(DIRECTIONS FOR THIS TASK): Given the records below, would you repeat exactly the lines that begin at the one containing "Definition sip_msg : sip_t" and end at the one containing "(Cause 0 0 0)", inclusive?

(EXTRACTED MATERIAL):
+++++
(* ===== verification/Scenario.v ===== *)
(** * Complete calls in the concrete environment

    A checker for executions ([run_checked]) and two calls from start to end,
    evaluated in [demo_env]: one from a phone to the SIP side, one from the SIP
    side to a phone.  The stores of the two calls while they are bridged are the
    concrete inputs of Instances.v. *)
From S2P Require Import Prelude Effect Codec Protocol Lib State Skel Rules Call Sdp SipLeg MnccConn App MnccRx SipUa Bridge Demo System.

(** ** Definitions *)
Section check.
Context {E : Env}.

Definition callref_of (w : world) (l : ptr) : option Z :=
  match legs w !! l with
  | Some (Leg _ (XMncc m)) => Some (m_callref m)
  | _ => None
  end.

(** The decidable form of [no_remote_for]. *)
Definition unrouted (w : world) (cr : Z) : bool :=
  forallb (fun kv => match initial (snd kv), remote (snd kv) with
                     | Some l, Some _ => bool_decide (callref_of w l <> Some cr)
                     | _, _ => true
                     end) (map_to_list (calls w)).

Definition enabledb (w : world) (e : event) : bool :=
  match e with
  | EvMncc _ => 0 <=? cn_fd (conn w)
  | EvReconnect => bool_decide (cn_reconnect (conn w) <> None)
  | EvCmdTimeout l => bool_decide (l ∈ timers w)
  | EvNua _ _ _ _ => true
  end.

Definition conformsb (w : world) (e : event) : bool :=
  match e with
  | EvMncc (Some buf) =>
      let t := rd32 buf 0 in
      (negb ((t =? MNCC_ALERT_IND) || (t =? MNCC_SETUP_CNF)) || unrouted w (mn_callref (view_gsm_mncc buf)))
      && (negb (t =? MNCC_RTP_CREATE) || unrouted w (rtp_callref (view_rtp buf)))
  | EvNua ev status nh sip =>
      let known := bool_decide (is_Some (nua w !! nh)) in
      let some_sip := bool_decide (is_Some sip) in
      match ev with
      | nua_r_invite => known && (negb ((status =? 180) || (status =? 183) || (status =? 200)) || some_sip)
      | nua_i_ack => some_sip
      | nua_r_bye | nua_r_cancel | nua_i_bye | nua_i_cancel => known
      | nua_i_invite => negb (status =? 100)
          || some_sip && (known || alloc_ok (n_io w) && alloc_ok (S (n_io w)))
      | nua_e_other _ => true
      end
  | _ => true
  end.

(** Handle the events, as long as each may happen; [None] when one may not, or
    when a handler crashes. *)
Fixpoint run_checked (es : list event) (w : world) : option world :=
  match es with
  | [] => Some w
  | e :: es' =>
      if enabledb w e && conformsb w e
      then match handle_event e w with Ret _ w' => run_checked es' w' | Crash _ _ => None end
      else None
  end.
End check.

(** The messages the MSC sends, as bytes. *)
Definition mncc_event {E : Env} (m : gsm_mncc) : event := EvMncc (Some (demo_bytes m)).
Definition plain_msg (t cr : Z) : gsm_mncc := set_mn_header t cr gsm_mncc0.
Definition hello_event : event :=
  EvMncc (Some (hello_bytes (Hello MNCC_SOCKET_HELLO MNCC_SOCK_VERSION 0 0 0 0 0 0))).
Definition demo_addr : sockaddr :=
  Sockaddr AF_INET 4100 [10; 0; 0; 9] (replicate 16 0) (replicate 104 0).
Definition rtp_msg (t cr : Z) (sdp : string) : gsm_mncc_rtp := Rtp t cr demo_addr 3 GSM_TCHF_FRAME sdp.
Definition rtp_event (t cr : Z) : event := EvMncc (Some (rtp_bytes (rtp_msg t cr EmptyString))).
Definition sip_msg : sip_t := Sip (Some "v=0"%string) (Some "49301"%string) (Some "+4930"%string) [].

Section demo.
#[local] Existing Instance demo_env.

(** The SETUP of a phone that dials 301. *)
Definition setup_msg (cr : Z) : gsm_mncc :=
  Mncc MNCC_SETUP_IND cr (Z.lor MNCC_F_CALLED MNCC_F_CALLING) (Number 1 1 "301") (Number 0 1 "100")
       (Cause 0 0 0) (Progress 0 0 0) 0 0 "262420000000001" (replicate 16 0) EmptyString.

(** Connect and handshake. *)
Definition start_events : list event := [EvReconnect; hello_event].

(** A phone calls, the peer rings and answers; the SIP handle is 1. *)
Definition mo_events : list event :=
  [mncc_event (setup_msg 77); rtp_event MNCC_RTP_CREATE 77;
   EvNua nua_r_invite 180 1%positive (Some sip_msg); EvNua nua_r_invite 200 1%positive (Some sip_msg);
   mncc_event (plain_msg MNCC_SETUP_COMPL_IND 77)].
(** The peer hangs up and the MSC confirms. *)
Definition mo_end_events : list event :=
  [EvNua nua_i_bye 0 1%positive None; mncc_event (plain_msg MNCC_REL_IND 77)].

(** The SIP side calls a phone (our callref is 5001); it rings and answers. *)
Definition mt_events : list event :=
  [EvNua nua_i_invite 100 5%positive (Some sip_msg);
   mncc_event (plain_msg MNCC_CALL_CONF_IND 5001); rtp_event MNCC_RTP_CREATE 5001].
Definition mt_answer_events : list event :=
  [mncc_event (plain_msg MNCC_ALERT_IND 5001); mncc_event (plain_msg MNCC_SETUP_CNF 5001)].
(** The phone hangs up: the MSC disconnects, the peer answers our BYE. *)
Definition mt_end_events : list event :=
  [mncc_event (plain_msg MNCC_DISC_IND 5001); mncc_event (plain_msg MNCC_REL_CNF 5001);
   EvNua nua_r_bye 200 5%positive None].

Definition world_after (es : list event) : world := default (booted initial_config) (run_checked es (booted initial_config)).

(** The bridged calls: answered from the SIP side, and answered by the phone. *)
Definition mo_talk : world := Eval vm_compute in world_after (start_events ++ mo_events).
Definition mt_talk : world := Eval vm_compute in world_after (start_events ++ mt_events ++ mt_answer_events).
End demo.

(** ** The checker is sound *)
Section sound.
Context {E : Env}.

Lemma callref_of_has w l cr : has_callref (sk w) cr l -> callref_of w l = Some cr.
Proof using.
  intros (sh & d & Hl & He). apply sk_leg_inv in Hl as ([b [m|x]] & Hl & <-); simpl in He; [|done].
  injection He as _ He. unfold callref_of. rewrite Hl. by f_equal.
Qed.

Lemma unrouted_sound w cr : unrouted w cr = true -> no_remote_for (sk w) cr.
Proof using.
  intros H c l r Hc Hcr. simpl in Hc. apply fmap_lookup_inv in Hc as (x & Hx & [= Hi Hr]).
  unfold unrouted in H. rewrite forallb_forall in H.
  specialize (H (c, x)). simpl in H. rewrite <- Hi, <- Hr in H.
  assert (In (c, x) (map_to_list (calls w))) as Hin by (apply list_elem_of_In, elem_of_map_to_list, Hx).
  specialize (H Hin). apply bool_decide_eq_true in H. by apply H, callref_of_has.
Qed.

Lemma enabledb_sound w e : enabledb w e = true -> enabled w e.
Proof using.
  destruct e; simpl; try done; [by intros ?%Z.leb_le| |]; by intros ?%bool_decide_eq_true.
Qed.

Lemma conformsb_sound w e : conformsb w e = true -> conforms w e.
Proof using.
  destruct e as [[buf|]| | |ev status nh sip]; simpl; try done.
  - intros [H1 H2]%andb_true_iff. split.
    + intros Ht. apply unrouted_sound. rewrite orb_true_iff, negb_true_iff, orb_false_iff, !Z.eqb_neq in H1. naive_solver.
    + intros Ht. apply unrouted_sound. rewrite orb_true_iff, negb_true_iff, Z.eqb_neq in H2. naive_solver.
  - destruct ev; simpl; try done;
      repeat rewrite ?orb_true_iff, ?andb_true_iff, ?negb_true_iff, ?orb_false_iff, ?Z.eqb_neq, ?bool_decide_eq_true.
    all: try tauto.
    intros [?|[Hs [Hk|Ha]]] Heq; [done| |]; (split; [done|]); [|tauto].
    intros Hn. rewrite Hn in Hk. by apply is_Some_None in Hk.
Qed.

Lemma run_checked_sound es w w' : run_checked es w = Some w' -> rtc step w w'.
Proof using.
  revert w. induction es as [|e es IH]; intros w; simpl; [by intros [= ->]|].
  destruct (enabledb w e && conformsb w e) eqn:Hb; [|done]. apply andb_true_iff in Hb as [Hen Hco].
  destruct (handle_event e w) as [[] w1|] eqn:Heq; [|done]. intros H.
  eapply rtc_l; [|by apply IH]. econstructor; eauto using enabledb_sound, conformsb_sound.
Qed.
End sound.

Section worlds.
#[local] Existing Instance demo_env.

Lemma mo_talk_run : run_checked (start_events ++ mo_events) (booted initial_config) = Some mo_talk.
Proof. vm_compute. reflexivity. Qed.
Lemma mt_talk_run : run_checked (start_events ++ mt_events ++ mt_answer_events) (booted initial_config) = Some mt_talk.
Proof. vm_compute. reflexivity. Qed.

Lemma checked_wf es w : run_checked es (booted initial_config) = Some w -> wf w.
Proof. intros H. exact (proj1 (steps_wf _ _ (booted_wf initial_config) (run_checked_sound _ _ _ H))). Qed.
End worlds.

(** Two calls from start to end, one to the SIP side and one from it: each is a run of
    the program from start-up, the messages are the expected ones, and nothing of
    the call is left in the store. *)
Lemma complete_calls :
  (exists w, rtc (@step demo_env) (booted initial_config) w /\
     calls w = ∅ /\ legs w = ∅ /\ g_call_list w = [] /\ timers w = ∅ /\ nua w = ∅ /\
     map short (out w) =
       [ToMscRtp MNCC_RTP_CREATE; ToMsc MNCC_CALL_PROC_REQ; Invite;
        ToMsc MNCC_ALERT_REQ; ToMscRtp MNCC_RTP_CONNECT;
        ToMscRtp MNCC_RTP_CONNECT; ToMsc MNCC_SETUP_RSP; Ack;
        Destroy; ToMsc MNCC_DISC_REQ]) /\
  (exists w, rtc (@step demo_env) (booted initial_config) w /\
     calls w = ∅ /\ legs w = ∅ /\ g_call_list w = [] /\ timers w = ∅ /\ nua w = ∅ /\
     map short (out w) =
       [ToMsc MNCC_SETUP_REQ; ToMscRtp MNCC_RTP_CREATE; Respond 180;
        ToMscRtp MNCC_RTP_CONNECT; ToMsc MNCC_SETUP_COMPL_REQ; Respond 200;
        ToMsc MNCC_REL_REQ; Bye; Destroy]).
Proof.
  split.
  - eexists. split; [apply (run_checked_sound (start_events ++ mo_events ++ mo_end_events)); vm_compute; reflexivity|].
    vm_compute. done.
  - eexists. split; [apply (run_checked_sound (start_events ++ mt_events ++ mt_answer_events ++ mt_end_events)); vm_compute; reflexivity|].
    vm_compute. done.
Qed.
+++++
(EXPECTED ANSWER):
Definition sip_msg : sip_t := Sip (Some "v=0"%string) (Some "49301"%string) (Some "+4930"%string) [].

Section demo.
#[local] Existing Instance demo_env.

(** The SETUP of a phone that dials 301. *)
Definition setup_msg (cr : Z) : gsm_mncc :=
  Mncc MNCC_SETUP_IND cr (Z.lor MNCC_F_CALLED MNCC_F_CALLING) (Number 1 1 "301") (Number 0 1 "100")
       (Cause 0 0 0) (Progress 0 0 0) 0 0 "262420000000001" (replicate 16 0) EmptyString.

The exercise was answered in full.